▶ **About this task**:
For the records below, tally the lines that contain "simpl" and give only that number.

· · ·

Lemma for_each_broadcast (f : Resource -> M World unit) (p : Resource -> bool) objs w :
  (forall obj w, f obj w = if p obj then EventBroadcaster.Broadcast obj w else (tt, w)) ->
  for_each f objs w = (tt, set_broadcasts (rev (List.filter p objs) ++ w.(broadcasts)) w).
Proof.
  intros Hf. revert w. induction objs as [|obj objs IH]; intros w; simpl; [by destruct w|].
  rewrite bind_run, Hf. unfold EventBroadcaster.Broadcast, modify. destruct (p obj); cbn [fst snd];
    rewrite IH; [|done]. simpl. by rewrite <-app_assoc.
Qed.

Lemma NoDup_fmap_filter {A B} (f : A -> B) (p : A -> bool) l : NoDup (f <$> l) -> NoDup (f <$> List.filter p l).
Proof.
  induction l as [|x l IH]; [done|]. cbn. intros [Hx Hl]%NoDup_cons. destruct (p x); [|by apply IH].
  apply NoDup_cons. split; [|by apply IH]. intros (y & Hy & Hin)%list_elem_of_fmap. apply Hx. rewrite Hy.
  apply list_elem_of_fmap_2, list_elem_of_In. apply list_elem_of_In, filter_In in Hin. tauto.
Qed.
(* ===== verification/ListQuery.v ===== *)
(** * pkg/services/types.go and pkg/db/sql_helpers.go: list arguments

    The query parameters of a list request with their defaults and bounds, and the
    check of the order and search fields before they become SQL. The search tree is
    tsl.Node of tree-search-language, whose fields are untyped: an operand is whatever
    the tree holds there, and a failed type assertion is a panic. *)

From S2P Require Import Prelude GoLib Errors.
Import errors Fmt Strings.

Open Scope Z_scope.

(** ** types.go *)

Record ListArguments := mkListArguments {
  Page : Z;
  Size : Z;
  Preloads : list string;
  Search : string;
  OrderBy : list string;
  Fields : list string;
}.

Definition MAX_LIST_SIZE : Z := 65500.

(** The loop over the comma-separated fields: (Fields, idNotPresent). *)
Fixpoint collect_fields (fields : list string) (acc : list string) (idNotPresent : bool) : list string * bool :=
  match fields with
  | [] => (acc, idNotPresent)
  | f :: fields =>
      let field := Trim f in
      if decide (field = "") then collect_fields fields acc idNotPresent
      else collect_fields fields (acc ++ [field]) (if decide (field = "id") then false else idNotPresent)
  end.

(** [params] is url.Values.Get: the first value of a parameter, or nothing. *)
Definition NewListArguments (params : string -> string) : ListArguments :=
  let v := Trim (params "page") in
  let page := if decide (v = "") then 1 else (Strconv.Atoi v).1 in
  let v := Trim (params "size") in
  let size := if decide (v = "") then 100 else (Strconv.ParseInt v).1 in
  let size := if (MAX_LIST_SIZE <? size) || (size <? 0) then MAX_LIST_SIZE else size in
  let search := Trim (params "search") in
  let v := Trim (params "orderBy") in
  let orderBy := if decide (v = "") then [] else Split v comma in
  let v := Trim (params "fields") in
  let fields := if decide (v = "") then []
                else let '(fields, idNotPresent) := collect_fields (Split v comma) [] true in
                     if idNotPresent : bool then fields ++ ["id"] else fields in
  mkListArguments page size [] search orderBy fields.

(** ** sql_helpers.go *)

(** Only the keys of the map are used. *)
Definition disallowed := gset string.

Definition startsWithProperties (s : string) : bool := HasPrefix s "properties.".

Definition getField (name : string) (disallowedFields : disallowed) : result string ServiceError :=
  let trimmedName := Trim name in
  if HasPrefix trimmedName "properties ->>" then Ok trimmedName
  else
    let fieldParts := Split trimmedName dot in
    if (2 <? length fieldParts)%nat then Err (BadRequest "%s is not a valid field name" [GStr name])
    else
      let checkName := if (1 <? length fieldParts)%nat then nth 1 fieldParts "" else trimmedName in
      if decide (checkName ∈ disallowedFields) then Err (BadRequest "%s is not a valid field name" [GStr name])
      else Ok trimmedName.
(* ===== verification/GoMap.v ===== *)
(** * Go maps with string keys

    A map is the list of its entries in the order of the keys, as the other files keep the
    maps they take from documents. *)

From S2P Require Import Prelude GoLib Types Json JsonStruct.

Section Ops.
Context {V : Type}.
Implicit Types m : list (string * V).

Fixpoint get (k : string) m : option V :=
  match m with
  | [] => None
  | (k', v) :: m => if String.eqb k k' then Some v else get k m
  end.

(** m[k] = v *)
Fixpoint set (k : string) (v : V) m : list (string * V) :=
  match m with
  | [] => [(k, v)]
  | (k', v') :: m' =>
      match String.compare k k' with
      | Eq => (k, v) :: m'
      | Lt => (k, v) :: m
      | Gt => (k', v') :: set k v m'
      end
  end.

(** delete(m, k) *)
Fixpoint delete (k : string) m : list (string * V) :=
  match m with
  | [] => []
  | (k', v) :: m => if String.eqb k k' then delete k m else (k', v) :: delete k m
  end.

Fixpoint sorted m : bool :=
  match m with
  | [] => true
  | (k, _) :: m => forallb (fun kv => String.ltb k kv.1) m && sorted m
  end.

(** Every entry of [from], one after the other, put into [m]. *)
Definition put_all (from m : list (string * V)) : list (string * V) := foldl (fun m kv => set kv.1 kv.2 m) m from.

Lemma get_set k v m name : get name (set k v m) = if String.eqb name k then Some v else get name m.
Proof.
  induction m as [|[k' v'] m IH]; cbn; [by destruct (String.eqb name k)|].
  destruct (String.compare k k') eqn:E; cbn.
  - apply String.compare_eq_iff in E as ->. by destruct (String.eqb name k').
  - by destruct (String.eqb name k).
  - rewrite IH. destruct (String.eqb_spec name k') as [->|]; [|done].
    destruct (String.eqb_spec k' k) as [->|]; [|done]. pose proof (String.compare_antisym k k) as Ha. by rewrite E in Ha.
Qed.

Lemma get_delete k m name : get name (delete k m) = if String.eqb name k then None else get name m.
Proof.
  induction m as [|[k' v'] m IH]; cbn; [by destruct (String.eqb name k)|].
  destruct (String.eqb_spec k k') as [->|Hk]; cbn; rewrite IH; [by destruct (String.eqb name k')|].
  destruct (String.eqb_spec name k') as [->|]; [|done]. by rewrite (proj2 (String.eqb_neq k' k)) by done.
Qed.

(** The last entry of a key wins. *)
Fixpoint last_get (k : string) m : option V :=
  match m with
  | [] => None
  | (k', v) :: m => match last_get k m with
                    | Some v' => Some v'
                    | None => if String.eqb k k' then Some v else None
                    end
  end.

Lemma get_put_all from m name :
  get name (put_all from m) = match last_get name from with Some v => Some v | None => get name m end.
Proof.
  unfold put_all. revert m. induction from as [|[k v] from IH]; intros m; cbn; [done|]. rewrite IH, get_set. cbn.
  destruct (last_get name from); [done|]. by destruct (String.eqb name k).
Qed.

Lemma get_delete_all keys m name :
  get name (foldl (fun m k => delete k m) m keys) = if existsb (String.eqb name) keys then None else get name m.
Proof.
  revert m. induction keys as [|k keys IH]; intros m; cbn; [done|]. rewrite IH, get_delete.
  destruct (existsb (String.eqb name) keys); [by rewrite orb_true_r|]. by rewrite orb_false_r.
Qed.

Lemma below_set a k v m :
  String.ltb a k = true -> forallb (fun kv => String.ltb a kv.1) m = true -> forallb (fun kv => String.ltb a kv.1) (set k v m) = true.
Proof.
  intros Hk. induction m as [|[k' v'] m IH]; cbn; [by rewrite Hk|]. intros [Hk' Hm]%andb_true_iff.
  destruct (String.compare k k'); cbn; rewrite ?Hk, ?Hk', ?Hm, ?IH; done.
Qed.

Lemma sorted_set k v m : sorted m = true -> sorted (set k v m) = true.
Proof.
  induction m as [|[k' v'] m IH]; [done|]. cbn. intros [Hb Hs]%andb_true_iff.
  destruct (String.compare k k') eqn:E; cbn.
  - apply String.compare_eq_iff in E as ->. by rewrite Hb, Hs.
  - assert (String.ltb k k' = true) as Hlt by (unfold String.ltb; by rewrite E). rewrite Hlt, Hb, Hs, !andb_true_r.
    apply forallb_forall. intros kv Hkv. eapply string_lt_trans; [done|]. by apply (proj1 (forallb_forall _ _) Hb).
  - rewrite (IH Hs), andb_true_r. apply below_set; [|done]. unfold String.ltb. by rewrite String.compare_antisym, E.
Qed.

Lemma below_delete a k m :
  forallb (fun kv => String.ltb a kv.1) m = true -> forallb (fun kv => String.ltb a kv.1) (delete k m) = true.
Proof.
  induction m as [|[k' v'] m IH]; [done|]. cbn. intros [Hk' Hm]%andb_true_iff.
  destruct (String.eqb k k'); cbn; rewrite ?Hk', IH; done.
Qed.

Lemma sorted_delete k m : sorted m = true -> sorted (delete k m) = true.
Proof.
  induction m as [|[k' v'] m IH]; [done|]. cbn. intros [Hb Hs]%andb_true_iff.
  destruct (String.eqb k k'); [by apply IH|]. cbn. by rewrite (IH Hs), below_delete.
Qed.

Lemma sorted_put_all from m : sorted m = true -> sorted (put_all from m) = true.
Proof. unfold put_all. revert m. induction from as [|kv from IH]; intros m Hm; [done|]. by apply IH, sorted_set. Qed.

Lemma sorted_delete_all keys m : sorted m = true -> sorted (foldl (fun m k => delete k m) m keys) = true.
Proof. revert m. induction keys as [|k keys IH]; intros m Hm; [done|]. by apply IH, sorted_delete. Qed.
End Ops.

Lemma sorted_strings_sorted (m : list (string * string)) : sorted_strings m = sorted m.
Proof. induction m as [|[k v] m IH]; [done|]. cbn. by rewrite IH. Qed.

· · ·

▶ **Result**:
2